The main goal for the Kremlin, Zevelev said, is to ensure continuity of policies and to ensure the interests of a small group of people within or close to the Kremlin. Thus the only choice offered to the public in these elections, especially after Putin agreed to lead United Russia's ballot, is to vote in support of Putin or not.

Zevelev has pinned his hopes on the growing Russian middle class, which will gradually demand a better judiciary system to protect their property rights and will realize that a real struggle against corruption is impossible without a competitive political arena. In that, they will follow the pattern of South Korea and other southeast Asian countries, which became truly democratic only after stability was established and followed by the rule of law.

The danger to Russia, said Zevelev, is that, as in the case of Indonesia under Mohammed Suharto, stability may become a mere instrument for protecting the elite's interests. "It is still an open question, for which purpose stability will be used in Russia."

Zevelev's remarks about the middle class generated a lively discussion, in which several participants pointed out that, according to the study of the Russian middle class by the Russian Academy of Sciences, most people who consider themselves belonging to the middle class derive their position from the state or government-owned companies and that civil liberties and democracy is in fact quite low on their priority list. Maria Lipman, editor of the Carnegie Moscow Center's Pro et Contra journal, suggested that perhaps it is not the middle class, but those between the poor and the middle, who are likely to become politicized in the coming years.

Scenarios for Putin remaining in power were another major subject of discussion.

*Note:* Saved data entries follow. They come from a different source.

(* ===== verification/AccountService.v ===== *)
(** * The account service

    internal/service/account.go: [GetBalance], cache-aside over an account
    repository; and the contract an account repository keeps with it. *)

From S2P Require Import Prelude GoNum Float64 Domain Sql Postgres Redis Queue World Reference.
From S2P Require Import Session Repository TransactionService.

(** [type accountService struct]: the repository, whether the redis pointer
    is non-nil, and the TTL. *)
Record accountService (W : Type) : Type := mkAccService {
  acc_repo : AccountRepository W;
  acc_redis : bool;
  acc_balanceTTL : Z;
}.
Arguments mkAccService {W}.
Arguments acc_repo {W}.
Arguments acc_redis {W}.
Arguments acc_balanceTTL {W}.

Section service.
Context {P R A C : Type} `{RedisServer R, JSON Account}.
#[local] Abbreviation World := (World P R A C).
Context (s : accountService World).
Local Open Scope go_scope.

(** The lookup in the cache at the head of [GetBalance]. *)
Definition cached_account (id : Z) : M World (option Account) :=
  cached <- on_redis (rd_get (balance_key id)) ;;
  match cached with
  | Err _ => mret None
  | Ok data => mret (match json_Unmarshal data with Ok acc => Some acc | Err _ => None end)
  end.

(** [GetBalance] after the cache lookup found nothing. *)
Definition load_balance (id : Z) : M World (result Account) :=
  r <- GetAccountByID (acc_repo s) id ;;
  match r with
  | Err e =>
      logger_Set "account_error" (LErr e) ;;;
      mret (Err e)
  | Ok acc =>
      (if acc_redis s then
         match json_Marshal acc with
         | Ok data => on_redis (rd_set (balance_key id) data (acc_balanceTTL s)) ;;; mret tt
         | Err _ => mret tt
         end
       else mret tt) ;;;
      logger_Set "account_balance" (LFloat (Balance acc)) ;;;
      mret (Ok acc)
  end.

Definition GetBalance (id : Z) : M World (result Account) :=
  logger_Set "account_id" (LInt id) ;;;
  if acc_redis s then
    hit <- cached_account id ;;
    match hit with
    | Some acc =>
        logger_Set "cache_hit" (LBool true) ;;;
        logger_Set "account_balance" (LFloat (Balance acc)) ;;;
        CacheHits_Inc "balance" ;;;
        mret (Ok acc)
    | None =>
        CacheMisses_Inc "balance" ;;;
        logger_Set "cache_hit" (LBool false) ;;;
        load_balance id
    end
  else load_balance id.
End service.

(** ** The contract of an account repository

    [acc_view] is the account each identifier reads as; a successful lookup
    returns it and leaves everything else alone. *)
Section contract.
Context {P R A C : Type}.
#[local] Abbreviation World := (World P R A C).

Class AccRepoLaws (repo : AccountRepository World) : Type := {
  acc_view : World -> Z -> option Account;
  acc_view_frame w w' : w_pg w' = w_pg w -> w_mem_acc w' = w_mem_acc w -> acc_view w' = acc_view w;
  GetAccountByID_law id w :
    wp (GetAccountByID repo id) (fun r w' => outside_repo w w' /\
      match r with Ok acc => acc_view w id = Some acc | Err _ => True end) w;
}.

(** What is read for an identifier is the account with that identifier. *)
Definition accounts_keyed (view : Z -> option Account) : Prop :=
  forall id acc, view id = Some acc -> AccountID acc = id.
End contract.

Section implementations.
Context {P R A C : Type} `{PgDriver P} `{!PgLaws P}.
#[local] Abbreviation World := (World P R A C).

#[export] Program Instance memory_account_laws :
  AccRepoLaws (P := P) (R := R) (A := A) (C := C) memory.NewAccountRepository :=
  { acc_view w id := w_mem_acc w !! id }.
Next Obligation. intros w w' _ Hm. cbn. by rw Hm. Qed.
Next Obligation.
  intros id w. cbn. unfold memory.GetAccountByID. wp_steps. split; [done|].
  by destruct (w_mem_acc w !! id).
Qed.

Definition pg_account_view (h : DB) (w : World) (id : Z) : option Account :=
  scan_account id <$> accounts (pg_view h (w_pg w)) !! id.

#[export] Program Instance postgres_account_laws (h : option DB) :
  AccRepoLaws (P := P) (R := R) (A := A) (C := C) (postgres.NewAccountRepository Primary h) :=
  { acc_view := pg_account_view (default Primary h) }.
Next Obligation. intros h w w' Hp _. unfold pg_account_view. by rw Hp. Qed.
Next Obligation.
  intros h id w. cbn. unfold postgres.GetAccountByID, on_pg. wp_steps. wp_apply pg_get_account_law.
  assert (postgres.replica (postgres.new_pools Primary h) = default Primary h) as -> by (by destruct h).
  unfold pg_account_view. intros [row|e] p [_ Hr]; wp_steps; (split; [done|]); [|done].
  subst row. by destruct (accounts _ !! id).
Qed.

Lemma pg_account_keyed h w : accounts_keyed (pg_account_view h w).
Proof. intros id acc. unfold pg_account_view. by intros (row & _ & ->)%fmap_Some. Qed.
End implementations.

(** The accounts of a new memory repository are keyed by their identifier. *)
Lemma memory_accounts_keyed now : accounts_keyed (fun id => memory.memory_accounts now !! id).
Proof.
  intros id acc. unfold memory.memory_accounts. rw !lookup_insert_Some lookup_empty.
  naive_solver.
Qed.
(* ===== verification/Config.v ===== *)
(** * Configuration

    internal/config: the struct, the defaults of its tags, and [Load].
    Parsing the environment is library code ([EnvParser]); a missing variable
    gives the default, or the zero value where there is none.  Durations are
    nanoseconds. *)

From S2P Require Import Prelude GoNum Float64 Domain Postgres Redis Queue World Reference TransactionService.

Record Config : Type := mkConfig {
  AppPort : Z;
  AppEnv : string;
  CacheEnabled : bool;
  QueueEnabled : bool;
  RateLimitEnabled : bool;
  RateLimitRPS : f64;
  RateLimitBurst : Z;
  CircuitBreakerEnabled : bool;
  CBMaxFailures : Z;
  CBTimeoutSeconds : Z;
  DBReadReplicaEnabled : bool;
  DBPrimaryDSN : string;
  PgBouncerDSN : string;
  PgBouncerReadDSN : string;
  RedisAddr : string;
  CacheBalanceTTL : Z;
  CacheTxStatusTTL : Z;
  QueueURL : string;
  QueueWorkers : Z;
}.

(** The configuration of an empty environment. *)
Definition default_config : Config :=
  mkConfig 8080 "development" false false false (f64_of_Z 100) 200 false 5 10 false "" "" ""
    "redis:6379" (10 * Second) (30 * Second) "" 10.

(** [var cfg Config] *)
Definition zero_config : Config :=
  mkConfig 0 "" false false false f64_zero 0 false 0 0 false "" "" "" "" 0 0 "" 0.

(** [env.Parse(&cfg)] of caarlos0/env: the struct as it leaves it, and its
    error. *)
Class EnvParser (I : Type) : Type := { env_Parse : Config -> M I (Config * option goerror) }.

(** A struct that was returned with [nil], or with an error. *)
Definition Load {I} `{EnvParser I} : M I (Config * option goerror) :=
  mbind (env_Parse zero_config) (fun parsed =>
    match snd parsed with
    | Some err => mret (fst parsed, Some err)
    | None => mret (fst parsed, None)
    end).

"Sergei Ivanov and Dmitry Medvedev [as successors for president] is last year's snow," Aron said. "No one will get it. I think it will be Putin, and there are several constitutional ways to do it. Russia is after all not Belarus or Kazakhstan, the Russians will draw the line on changing the constitution."

"Even as of last summer I thought that it was 55 to 45 percent certain that Putin will step down," Aron said. "Now there is something about what he says and how he says it, how the so-called public organizations are supporting him and the intensity of this support, that all of this seems to have passed the point of no return. Never in Russian history have so few exercised such a control over a wealth that is so vast and so liquid at the same time. For Putin to become prime minister, so much needs to be changed not just in the formal, but in the informal flows of power, so much would need to be redirected from the Kremlin into the office of prime minister, that a lot of powerful and ambitious men in the prime of life would be terribly upset about it."

Lipman supported him, saying that Putin has presided over a major redistribution of property, just as Yeltsin did during his term. But Yeltsin was unable to secure the results of this redistribution, and Putin wants to secure his.

"It takes him personally, not the or a president of Russia, but Putin, because with no institutions or procedures to rely on, Putin is regarded as the only safeguard and arbiter of this redistribution of property."

The panelists agreed that not participating in the elections is one of the few choices offered to the Russian public, making turnout the major issue in the parliamentary elections.

In the meantime, another major threat to stability comes from the infighting elites, the first example of which was shown by the publication of a letter by Viktor Cherkesov, the head of the Federal Drug Control Service, which signaled a confrontation between two groups of security officials.

"The question is whether the squabbling elites will be desperate enough to mobilize the population," Aron said.